----- Provided data -----

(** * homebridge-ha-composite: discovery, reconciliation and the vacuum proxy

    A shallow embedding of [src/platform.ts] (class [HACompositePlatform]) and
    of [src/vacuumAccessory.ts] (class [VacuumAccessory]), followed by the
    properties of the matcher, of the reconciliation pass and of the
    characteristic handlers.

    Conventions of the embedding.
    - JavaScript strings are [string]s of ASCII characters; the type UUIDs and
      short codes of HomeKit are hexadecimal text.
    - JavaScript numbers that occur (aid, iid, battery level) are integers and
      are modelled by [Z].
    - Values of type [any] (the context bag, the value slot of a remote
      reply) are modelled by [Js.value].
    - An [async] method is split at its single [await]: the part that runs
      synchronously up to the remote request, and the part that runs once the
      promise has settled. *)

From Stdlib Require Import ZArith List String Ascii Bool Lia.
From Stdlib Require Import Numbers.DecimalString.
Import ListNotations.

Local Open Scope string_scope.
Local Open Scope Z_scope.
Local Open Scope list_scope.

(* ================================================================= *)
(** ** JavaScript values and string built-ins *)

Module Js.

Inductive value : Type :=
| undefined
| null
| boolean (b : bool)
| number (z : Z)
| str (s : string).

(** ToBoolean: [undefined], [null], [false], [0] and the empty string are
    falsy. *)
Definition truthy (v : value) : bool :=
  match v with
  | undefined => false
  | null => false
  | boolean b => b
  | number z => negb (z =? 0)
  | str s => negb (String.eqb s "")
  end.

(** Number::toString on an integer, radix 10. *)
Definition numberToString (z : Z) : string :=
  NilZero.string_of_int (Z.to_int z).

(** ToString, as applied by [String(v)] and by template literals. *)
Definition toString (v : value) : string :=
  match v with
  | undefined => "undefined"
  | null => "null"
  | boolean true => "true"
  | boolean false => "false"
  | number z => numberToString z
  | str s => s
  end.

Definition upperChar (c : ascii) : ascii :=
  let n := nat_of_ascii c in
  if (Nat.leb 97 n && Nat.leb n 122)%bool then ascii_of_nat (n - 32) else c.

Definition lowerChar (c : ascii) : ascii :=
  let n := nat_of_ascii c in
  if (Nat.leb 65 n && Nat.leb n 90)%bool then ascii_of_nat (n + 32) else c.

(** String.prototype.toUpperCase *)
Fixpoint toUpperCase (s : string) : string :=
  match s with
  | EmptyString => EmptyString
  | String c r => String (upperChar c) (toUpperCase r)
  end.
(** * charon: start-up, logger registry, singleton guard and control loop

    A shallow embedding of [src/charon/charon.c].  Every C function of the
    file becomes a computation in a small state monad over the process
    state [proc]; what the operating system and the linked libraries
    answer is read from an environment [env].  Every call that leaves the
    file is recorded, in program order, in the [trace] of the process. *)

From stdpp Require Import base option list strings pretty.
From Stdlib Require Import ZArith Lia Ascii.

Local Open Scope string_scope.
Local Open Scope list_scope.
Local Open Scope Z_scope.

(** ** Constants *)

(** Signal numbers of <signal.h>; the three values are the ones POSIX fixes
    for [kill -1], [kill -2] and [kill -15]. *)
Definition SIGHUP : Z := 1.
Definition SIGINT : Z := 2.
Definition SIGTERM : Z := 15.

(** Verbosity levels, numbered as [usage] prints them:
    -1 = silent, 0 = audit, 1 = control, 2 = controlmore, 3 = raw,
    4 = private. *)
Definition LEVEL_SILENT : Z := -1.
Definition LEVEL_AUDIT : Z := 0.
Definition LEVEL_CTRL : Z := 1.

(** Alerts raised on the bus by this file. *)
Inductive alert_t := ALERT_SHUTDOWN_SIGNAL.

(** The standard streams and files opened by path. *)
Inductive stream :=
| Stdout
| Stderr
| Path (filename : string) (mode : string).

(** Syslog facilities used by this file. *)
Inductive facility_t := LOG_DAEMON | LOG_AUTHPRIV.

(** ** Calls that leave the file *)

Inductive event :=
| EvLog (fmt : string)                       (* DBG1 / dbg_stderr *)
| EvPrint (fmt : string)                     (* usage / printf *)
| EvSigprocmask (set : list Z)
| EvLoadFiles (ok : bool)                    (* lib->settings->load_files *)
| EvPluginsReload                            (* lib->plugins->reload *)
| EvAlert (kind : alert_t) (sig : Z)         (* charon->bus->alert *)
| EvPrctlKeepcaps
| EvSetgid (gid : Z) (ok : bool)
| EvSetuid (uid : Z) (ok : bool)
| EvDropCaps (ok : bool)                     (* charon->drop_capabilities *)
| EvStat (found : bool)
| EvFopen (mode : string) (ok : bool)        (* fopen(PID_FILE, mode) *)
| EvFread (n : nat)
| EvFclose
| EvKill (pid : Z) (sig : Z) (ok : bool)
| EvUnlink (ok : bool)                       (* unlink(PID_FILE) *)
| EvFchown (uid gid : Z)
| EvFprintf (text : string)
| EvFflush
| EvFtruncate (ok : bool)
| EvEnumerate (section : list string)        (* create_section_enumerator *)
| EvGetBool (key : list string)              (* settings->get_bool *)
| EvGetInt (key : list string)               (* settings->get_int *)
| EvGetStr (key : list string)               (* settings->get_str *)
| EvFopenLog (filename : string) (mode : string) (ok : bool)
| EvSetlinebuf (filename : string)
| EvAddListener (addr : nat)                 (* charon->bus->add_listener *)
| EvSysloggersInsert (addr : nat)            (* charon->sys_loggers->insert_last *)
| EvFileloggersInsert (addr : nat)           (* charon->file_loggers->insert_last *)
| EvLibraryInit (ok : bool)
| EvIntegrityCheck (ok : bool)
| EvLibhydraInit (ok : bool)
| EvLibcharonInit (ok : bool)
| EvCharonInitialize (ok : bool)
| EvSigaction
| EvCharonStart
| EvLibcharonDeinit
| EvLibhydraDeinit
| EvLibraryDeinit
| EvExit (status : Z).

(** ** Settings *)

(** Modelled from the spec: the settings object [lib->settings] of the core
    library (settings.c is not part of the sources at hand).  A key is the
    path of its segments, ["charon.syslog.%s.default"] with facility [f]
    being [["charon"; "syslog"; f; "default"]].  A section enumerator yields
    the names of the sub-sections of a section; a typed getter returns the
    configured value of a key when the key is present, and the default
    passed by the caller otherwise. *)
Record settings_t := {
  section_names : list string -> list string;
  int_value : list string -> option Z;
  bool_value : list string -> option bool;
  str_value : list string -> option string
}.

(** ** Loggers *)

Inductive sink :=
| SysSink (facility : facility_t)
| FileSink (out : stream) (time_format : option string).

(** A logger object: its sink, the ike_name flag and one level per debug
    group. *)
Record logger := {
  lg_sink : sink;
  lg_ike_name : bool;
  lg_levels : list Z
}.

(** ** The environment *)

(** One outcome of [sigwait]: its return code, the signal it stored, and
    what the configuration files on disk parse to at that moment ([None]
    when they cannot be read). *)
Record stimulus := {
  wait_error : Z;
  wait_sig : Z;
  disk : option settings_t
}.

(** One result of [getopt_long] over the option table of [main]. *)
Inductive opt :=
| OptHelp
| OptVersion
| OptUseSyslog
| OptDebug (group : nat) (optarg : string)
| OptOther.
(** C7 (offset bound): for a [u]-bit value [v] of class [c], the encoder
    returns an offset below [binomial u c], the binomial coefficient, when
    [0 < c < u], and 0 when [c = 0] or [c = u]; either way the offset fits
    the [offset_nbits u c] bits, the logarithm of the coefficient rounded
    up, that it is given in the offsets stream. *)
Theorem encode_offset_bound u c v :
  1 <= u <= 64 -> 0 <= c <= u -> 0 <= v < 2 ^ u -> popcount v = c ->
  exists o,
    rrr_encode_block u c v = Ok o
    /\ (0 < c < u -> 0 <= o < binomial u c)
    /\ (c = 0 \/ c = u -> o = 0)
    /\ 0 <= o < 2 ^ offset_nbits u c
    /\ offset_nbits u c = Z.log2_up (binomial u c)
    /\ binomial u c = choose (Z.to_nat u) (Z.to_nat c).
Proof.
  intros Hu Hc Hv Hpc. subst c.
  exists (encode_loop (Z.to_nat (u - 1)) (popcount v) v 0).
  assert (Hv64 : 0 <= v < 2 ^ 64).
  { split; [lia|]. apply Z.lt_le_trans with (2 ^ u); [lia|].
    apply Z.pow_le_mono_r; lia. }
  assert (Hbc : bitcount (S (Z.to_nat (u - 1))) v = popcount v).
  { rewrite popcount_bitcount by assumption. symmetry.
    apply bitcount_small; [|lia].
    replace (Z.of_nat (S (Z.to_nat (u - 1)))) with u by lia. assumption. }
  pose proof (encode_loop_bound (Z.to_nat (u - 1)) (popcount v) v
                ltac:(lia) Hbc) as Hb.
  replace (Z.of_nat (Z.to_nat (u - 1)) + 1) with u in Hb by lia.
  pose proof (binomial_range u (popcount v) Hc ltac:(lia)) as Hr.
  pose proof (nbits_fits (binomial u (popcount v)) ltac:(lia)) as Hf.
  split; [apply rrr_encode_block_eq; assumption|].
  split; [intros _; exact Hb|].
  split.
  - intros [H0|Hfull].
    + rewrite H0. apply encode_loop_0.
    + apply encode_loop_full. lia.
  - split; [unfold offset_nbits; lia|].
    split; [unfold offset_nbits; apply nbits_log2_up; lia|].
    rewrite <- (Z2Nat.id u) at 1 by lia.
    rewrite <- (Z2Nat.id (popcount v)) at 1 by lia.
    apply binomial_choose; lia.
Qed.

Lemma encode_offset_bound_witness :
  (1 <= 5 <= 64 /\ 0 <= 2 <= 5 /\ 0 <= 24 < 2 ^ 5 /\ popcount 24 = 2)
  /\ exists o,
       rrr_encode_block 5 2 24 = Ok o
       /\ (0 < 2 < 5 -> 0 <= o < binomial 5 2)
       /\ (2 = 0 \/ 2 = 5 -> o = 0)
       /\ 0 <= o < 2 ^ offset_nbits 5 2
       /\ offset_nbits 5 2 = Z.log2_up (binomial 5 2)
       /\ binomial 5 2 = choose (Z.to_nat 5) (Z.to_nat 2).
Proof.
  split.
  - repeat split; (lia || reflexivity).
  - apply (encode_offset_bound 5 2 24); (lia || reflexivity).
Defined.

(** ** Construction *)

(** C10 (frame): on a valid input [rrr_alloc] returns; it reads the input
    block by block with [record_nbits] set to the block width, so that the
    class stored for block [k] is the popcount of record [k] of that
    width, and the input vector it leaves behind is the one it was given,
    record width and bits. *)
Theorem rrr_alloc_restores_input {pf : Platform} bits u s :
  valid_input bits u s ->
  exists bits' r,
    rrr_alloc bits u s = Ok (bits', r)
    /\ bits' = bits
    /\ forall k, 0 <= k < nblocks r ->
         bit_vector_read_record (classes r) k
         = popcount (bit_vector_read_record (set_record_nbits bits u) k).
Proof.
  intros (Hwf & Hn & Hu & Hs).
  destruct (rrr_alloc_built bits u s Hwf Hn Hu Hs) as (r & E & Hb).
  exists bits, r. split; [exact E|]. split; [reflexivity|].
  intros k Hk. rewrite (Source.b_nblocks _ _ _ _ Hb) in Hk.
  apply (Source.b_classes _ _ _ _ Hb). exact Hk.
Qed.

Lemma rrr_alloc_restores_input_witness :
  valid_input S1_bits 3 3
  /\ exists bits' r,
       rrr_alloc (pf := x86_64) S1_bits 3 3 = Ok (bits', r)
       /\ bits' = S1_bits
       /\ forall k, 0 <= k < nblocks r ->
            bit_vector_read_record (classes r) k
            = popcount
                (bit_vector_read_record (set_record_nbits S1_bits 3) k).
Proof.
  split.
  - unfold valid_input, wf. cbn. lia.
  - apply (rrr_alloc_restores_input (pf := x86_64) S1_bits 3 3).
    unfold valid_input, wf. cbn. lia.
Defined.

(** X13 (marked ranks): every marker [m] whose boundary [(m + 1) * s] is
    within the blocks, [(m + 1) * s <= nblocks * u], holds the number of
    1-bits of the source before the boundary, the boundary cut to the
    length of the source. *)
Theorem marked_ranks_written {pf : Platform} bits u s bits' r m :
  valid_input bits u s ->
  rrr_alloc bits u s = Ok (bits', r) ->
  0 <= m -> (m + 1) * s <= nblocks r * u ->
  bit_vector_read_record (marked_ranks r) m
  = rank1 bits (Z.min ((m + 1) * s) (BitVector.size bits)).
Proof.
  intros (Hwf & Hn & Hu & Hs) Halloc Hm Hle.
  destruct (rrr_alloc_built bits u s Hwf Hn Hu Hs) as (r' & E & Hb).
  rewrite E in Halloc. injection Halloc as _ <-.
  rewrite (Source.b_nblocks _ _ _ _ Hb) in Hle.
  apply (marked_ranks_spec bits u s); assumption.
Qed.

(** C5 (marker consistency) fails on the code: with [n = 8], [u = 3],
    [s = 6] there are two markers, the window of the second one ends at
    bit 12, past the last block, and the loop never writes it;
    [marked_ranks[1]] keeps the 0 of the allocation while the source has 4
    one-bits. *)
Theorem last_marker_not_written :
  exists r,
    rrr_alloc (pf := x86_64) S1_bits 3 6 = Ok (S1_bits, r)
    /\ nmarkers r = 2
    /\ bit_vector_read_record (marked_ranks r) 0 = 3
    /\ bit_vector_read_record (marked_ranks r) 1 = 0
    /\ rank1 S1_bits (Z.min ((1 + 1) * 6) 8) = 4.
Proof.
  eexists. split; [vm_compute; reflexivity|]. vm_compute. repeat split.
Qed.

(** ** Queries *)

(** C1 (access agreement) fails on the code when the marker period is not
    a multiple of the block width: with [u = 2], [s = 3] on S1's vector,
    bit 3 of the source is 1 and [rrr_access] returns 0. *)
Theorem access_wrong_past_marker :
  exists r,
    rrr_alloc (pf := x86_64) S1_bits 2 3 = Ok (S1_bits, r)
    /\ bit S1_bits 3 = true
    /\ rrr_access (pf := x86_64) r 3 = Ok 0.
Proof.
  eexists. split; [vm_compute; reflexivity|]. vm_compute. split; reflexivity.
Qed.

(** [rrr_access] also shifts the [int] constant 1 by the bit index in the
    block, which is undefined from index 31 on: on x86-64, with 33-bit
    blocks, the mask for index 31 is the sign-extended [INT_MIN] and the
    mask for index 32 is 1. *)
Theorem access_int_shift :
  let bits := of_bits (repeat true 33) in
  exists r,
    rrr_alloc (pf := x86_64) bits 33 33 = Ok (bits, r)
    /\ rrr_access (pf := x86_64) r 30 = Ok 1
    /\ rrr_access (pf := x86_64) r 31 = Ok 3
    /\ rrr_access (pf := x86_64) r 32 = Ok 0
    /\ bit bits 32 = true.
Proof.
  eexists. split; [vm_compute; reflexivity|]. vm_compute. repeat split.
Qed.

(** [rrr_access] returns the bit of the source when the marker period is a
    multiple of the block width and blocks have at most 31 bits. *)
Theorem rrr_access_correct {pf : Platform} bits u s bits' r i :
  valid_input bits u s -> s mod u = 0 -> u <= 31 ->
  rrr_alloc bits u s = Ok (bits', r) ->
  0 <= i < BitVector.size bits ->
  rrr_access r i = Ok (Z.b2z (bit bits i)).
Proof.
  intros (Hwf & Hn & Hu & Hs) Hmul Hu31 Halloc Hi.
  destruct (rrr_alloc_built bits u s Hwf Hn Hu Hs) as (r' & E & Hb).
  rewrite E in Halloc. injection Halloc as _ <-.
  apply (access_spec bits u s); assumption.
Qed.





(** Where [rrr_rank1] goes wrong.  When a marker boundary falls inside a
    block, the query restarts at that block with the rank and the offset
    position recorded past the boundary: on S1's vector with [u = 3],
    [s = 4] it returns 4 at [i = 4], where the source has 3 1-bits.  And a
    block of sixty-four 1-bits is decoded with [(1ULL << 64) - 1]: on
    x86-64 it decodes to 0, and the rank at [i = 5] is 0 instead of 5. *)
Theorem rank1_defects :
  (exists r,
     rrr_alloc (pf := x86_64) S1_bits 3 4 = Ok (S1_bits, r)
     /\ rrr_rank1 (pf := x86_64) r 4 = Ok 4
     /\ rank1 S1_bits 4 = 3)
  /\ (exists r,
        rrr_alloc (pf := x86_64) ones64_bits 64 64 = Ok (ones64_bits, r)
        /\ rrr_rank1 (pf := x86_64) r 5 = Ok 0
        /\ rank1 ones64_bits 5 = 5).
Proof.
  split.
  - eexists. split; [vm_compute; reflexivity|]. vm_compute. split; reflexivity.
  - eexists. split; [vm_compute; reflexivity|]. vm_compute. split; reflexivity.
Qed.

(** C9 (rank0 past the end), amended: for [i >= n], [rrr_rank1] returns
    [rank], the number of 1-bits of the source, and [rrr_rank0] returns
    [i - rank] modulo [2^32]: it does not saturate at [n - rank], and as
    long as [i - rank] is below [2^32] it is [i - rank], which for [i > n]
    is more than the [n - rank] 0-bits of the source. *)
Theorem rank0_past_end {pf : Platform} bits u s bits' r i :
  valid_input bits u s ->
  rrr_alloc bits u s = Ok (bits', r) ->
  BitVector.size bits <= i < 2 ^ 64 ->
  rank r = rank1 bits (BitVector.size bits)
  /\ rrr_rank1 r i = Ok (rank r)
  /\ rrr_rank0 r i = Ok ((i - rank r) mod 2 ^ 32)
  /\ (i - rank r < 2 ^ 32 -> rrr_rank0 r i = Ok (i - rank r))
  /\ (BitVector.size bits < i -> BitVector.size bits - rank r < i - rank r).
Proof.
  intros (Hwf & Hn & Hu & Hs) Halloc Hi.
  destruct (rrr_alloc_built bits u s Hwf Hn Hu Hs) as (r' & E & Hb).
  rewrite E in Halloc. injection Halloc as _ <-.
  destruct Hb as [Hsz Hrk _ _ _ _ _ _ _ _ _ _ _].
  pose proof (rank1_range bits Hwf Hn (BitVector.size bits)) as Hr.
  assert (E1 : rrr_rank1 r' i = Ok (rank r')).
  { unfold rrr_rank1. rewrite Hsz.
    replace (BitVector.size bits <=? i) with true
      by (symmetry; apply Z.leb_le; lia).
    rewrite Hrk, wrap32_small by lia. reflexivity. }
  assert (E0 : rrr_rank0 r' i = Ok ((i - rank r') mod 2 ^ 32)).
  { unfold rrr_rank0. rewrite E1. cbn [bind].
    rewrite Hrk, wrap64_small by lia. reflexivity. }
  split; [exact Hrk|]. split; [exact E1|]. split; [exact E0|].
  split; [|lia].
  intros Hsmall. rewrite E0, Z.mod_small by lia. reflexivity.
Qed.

-----

→ **What the exercise asks**:
A line belongs in the answer if it contains the word "true"; copy every such line from the data above.

→ **Answer section**:
  | boolean true => "true"
    /\ bit S1_bits 3 = true
  let bits := of_bits (repeat true 33) in
    /\ bit bits 32 = true.
    replace (BitVector.size bits <=? i) with true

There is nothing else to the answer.